Items listed in a dataset:
[Start of Attachment]

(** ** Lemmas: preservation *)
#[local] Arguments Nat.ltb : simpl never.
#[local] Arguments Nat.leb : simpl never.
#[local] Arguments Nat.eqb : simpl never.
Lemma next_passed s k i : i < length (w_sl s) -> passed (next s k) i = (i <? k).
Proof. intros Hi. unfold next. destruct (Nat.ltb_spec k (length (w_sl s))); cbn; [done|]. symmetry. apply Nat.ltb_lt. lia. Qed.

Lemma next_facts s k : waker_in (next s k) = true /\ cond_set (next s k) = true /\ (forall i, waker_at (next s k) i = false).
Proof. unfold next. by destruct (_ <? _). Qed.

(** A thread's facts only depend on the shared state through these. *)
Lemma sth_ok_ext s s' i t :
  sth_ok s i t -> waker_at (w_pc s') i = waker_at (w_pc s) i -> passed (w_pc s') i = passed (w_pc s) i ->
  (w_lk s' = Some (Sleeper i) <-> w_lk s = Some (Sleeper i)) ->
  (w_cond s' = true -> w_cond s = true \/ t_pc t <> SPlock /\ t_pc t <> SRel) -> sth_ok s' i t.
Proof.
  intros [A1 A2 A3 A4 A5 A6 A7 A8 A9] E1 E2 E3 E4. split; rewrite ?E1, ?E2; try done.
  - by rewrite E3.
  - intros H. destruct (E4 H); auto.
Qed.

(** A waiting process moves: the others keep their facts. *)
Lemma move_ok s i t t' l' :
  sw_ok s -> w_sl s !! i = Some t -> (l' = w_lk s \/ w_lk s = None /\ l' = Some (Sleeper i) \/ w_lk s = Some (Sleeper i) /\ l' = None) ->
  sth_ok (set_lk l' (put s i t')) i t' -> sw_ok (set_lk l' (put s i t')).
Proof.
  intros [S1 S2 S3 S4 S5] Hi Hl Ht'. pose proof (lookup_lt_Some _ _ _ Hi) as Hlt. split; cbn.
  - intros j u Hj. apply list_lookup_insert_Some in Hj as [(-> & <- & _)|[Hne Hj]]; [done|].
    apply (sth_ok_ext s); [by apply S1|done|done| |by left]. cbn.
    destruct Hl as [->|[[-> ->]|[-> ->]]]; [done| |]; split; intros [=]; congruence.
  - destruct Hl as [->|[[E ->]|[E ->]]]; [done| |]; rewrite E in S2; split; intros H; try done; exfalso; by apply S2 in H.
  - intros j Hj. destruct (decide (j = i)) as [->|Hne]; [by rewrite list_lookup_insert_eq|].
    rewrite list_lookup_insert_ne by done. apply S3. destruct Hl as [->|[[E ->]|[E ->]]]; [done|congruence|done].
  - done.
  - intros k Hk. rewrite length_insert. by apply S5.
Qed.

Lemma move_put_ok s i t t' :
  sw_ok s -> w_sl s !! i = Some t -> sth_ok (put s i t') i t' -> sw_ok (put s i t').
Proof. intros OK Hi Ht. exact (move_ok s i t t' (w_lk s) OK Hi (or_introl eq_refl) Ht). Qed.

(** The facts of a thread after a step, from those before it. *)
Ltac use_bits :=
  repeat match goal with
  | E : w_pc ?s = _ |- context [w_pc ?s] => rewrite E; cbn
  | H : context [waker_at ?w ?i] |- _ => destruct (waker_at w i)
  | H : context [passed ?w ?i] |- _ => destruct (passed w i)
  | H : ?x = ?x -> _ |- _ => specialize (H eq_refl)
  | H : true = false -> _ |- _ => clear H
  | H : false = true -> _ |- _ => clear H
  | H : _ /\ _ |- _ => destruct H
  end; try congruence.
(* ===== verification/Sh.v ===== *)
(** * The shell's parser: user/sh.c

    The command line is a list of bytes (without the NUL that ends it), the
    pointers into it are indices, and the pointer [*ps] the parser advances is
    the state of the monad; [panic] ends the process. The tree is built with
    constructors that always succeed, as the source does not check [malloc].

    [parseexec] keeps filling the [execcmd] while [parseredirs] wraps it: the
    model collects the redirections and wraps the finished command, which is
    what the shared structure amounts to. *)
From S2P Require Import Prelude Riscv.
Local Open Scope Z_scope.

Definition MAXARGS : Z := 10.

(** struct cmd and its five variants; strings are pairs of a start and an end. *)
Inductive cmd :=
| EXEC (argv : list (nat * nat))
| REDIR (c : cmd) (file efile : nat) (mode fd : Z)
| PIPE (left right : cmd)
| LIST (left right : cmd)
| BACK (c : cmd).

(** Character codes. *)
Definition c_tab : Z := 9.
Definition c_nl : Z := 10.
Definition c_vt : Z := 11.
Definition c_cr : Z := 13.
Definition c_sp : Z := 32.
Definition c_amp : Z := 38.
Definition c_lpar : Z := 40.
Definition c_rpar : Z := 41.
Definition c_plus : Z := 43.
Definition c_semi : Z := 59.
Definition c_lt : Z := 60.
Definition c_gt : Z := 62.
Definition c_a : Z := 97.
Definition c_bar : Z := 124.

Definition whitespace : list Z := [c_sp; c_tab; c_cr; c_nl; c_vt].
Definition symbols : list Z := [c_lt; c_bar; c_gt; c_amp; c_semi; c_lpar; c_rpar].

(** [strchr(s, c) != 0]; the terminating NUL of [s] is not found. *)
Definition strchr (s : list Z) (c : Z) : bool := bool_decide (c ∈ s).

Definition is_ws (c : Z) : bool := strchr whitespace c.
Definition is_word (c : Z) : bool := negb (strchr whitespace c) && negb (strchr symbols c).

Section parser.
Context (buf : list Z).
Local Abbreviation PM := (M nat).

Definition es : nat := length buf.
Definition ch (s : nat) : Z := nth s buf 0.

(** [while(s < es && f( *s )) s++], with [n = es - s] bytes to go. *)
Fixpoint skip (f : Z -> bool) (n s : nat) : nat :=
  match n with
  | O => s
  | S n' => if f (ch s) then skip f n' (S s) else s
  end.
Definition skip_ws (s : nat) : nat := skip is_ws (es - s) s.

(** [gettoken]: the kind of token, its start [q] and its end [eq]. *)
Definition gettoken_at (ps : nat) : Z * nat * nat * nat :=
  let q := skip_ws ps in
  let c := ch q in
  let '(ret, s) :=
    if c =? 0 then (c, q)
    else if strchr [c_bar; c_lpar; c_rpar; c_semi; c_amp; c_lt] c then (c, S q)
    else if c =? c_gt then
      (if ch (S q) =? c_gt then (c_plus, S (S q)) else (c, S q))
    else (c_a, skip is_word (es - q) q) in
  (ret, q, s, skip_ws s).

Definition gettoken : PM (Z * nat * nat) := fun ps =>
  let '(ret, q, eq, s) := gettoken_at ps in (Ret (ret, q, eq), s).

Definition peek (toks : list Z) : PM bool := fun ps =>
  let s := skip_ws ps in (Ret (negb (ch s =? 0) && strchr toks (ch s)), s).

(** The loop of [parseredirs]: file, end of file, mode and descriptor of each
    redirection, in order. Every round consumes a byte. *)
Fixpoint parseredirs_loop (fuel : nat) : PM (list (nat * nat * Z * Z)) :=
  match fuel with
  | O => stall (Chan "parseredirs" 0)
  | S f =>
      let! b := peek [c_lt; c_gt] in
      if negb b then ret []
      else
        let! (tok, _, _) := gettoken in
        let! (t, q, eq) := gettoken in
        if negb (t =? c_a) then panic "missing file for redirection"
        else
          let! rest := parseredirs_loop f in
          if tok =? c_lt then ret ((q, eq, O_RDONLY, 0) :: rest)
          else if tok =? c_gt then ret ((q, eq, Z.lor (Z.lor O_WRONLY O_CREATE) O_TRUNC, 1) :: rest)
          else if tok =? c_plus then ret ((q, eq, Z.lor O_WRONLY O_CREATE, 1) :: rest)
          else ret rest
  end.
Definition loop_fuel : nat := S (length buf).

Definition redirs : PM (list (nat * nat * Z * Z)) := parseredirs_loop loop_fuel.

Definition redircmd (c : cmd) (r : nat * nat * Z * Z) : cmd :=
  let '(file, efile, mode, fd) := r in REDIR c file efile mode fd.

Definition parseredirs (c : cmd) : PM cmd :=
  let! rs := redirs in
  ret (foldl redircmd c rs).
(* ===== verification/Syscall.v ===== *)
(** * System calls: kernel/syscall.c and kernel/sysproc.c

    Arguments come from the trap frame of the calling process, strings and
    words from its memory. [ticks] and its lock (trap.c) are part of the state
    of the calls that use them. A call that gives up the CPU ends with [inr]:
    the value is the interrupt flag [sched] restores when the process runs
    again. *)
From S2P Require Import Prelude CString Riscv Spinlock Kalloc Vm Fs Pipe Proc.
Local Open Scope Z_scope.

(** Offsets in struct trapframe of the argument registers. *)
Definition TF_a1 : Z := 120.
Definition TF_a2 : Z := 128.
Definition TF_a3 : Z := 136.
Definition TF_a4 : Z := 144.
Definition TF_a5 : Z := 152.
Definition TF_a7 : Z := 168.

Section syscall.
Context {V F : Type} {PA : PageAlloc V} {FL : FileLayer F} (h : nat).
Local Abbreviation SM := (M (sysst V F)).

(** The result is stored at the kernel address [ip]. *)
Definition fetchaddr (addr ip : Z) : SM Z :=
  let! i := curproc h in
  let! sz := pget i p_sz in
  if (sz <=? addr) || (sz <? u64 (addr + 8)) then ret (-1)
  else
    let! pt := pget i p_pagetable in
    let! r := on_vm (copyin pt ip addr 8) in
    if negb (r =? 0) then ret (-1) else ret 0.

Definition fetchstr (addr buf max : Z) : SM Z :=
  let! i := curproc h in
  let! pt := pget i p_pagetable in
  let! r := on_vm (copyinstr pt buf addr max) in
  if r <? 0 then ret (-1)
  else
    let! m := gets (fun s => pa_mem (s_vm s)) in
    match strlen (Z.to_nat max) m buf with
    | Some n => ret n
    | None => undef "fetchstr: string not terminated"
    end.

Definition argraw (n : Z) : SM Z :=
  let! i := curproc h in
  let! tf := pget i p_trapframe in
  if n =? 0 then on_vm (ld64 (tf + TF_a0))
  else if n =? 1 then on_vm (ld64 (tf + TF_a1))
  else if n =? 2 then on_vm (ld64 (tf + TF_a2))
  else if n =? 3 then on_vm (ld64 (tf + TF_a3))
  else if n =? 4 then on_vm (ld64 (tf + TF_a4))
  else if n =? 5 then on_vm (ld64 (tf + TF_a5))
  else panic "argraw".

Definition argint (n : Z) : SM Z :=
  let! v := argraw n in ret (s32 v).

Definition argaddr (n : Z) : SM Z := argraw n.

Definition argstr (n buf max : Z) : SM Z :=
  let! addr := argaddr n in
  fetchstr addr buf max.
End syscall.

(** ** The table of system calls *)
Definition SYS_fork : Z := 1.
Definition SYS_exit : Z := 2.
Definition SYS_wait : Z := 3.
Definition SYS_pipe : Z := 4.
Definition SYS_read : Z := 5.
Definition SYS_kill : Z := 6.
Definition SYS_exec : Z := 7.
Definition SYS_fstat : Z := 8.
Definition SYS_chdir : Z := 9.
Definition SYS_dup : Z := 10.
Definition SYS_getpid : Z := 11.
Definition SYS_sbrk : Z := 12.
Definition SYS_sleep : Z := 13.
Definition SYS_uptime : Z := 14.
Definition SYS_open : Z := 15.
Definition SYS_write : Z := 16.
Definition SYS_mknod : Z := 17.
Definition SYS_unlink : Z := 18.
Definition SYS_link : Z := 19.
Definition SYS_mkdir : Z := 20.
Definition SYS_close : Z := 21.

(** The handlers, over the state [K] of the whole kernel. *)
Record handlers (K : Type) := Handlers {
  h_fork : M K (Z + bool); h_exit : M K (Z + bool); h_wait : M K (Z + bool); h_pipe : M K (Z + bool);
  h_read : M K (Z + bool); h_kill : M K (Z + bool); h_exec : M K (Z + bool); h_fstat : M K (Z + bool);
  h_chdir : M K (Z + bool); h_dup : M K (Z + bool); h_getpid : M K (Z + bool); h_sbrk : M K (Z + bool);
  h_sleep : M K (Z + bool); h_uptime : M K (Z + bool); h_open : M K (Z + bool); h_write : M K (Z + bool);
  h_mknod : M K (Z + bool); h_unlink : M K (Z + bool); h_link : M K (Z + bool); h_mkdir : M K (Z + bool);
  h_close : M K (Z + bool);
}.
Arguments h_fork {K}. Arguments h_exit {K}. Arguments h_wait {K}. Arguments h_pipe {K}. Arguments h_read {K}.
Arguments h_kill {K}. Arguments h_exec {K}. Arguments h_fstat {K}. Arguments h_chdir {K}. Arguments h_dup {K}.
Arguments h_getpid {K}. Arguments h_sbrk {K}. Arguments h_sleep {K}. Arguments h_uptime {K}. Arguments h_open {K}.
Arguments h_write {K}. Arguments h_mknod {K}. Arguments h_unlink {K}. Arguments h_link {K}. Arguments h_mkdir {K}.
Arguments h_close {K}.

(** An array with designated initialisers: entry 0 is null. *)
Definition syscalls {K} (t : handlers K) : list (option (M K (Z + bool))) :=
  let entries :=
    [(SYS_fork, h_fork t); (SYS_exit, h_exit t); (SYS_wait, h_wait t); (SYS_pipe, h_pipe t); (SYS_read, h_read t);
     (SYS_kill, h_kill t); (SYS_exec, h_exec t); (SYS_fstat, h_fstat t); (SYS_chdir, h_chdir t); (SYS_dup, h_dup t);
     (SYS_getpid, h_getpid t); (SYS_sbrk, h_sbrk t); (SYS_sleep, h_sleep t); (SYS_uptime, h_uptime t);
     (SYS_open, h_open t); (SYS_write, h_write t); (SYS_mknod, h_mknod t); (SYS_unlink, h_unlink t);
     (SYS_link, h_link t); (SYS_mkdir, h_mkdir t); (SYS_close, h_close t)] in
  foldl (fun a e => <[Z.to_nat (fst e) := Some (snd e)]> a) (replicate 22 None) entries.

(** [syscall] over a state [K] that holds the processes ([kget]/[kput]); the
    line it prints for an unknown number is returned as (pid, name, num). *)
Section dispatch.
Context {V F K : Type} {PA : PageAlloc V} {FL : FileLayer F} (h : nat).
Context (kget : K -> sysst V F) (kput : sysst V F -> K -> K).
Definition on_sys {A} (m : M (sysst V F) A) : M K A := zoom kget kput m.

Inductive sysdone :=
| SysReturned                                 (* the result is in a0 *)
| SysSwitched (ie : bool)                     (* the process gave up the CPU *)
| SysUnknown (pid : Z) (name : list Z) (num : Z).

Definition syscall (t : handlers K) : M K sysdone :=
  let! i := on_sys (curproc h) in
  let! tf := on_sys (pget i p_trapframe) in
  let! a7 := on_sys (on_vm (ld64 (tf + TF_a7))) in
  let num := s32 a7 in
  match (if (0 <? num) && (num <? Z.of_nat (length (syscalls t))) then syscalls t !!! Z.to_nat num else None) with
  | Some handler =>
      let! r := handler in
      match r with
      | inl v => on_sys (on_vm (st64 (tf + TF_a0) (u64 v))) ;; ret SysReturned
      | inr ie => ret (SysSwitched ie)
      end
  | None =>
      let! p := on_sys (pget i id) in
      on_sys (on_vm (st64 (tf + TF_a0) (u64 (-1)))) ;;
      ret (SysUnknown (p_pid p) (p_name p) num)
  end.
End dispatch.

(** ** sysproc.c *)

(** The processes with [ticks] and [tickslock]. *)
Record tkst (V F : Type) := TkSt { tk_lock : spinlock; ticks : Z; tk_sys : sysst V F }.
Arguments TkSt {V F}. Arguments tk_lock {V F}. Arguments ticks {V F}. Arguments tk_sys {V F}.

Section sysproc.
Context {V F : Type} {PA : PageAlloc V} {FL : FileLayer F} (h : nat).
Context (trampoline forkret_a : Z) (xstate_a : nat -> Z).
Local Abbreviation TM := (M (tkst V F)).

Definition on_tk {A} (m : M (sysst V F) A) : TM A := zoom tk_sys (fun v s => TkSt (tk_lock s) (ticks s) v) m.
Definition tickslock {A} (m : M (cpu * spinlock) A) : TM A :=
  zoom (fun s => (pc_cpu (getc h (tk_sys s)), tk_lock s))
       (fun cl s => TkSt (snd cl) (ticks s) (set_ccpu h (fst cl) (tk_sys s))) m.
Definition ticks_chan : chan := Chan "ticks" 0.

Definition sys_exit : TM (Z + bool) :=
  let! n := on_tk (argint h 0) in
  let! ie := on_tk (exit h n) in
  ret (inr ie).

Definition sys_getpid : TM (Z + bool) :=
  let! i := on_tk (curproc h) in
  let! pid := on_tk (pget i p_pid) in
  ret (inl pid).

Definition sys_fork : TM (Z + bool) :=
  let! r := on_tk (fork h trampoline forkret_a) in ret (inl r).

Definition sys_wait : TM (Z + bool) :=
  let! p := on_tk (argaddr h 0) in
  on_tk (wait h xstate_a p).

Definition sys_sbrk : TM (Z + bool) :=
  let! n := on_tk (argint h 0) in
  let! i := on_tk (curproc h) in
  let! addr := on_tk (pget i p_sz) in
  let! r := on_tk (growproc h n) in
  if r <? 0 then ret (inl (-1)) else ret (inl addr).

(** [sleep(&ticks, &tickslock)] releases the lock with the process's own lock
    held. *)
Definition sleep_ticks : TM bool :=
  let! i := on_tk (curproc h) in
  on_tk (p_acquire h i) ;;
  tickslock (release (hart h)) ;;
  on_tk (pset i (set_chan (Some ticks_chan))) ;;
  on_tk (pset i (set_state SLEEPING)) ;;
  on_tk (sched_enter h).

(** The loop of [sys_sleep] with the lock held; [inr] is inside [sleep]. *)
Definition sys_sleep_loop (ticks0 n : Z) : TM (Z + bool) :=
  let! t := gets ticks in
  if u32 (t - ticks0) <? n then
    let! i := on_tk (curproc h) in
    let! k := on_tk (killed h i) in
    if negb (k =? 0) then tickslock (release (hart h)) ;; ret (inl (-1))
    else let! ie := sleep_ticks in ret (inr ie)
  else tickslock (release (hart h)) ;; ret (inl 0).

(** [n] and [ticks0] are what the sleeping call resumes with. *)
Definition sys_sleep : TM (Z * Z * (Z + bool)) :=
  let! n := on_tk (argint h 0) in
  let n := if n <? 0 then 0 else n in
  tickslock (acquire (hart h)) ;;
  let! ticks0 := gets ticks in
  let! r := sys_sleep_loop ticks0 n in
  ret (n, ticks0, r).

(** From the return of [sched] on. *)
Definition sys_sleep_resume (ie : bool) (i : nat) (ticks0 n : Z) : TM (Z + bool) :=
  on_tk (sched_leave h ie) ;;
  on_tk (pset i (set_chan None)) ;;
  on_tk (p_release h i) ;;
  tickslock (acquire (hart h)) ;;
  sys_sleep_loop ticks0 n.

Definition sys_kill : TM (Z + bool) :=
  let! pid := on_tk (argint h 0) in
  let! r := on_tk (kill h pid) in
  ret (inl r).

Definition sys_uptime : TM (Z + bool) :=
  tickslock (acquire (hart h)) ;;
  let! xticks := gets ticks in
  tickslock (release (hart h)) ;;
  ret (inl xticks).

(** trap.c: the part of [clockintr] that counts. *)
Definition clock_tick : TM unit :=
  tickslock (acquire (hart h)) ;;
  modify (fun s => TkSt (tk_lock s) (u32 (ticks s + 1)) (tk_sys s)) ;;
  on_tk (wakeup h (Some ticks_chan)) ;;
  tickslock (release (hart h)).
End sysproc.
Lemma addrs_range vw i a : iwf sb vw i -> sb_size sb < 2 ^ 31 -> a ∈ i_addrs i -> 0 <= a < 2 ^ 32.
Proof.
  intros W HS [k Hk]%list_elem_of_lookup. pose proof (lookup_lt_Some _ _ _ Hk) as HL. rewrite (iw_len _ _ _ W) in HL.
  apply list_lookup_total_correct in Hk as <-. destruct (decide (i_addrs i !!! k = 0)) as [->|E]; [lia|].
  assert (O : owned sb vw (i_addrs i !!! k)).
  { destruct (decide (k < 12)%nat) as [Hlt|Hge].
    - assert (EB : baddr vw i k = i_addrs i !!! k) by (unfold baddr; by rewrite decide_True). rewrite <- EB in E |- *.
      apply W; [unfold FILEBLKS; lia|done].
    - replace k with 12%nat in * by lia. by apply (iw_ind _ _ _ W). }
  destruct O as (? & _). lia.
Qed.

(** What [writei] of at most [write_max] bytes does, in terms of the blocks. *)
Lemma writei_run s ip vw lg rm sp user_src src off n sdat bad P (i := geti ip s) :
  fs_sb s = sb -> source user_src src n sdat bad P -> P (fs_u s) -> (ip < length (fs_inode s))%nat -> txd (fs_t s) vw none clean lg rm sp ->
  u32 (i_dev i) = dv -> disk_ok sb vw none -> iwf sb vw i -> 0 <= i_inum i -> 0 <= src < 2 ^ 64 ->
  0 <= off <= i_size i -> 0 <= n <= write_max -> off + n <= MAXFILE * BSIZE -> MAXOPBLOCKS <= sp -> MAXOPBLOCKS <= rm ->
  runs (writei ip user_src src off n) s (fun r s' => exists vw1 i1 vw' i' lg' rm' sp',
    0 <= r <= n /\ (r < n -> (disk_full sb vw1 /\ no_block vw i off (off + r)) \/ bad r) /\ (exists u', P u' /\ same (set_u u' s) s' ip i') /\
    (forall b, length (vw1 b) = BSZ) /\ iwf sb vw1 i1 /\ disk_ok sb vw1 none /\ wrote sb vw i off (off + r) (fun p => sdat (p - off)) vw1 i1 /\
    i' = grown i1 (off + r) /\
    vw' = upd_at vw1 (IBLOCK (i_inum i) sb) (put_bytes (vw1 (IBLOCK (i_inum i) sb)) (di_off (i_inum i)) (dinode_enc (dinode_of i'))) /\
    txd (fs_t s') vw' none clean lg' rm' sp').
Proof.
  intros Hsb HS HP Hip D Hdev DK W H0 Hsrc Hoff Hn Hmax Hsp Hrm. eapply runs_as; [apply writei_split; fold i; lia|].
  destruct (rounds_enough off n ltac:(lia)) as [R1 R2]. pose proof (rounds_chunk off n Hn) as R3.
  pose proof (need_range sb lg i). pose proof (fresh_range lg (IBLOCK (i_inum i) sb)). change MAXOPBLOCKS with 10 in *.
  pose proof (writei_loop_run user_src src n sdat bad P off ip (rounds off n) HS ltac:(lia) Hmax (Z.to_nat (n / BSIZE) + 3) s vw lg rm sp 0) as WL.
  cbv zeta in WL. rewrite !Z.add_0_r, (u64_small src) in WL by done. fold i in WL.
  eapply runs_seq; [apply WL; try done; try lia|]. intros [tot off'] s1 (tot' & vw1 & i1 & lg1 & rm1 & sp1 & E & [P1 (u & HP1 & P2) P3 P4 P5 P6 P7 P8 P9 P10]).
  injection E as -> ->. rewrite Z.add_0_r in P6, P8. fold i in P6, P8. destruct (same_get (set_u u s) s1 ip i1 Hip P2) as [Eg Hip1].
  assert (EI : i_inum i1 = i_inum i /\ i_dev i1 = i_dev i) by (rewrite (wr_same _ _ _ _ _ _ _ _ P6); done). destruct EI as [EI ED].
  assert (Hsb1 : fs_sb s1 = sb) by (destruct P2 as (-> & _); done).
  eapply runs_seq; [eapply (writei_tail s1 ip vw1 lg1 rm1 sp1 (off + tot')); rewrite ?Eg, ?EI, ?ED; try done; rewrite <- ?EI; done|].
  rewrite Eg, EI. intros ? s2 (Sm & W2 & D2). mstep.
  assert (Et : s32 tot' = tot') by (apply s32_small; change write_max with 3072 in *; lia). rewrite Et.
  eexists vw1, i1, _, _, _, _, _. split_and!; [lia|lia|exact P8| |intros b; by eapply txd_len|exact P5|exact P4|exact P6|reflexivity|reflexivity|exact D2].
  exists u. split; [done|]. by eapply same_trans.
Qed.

[End of Attachment]

TASK TO CARRY OUT: Your answer must be the lines from the first line of the entries above through the line that contains "Lemma next_passed s", written out exactly.

PROBLEM SOLUTION:
(** ** Lemmas: preservation *)
#[local] Arguments Nat.ltb : simpl never.
#[local] Arguments Nat.leb : simpl never.
#[local] Arguments Nat.eqb : simpl never.
Lemma next_passed s k i : i < length (w_sl s) -> passed (next s k) i = (i <? k).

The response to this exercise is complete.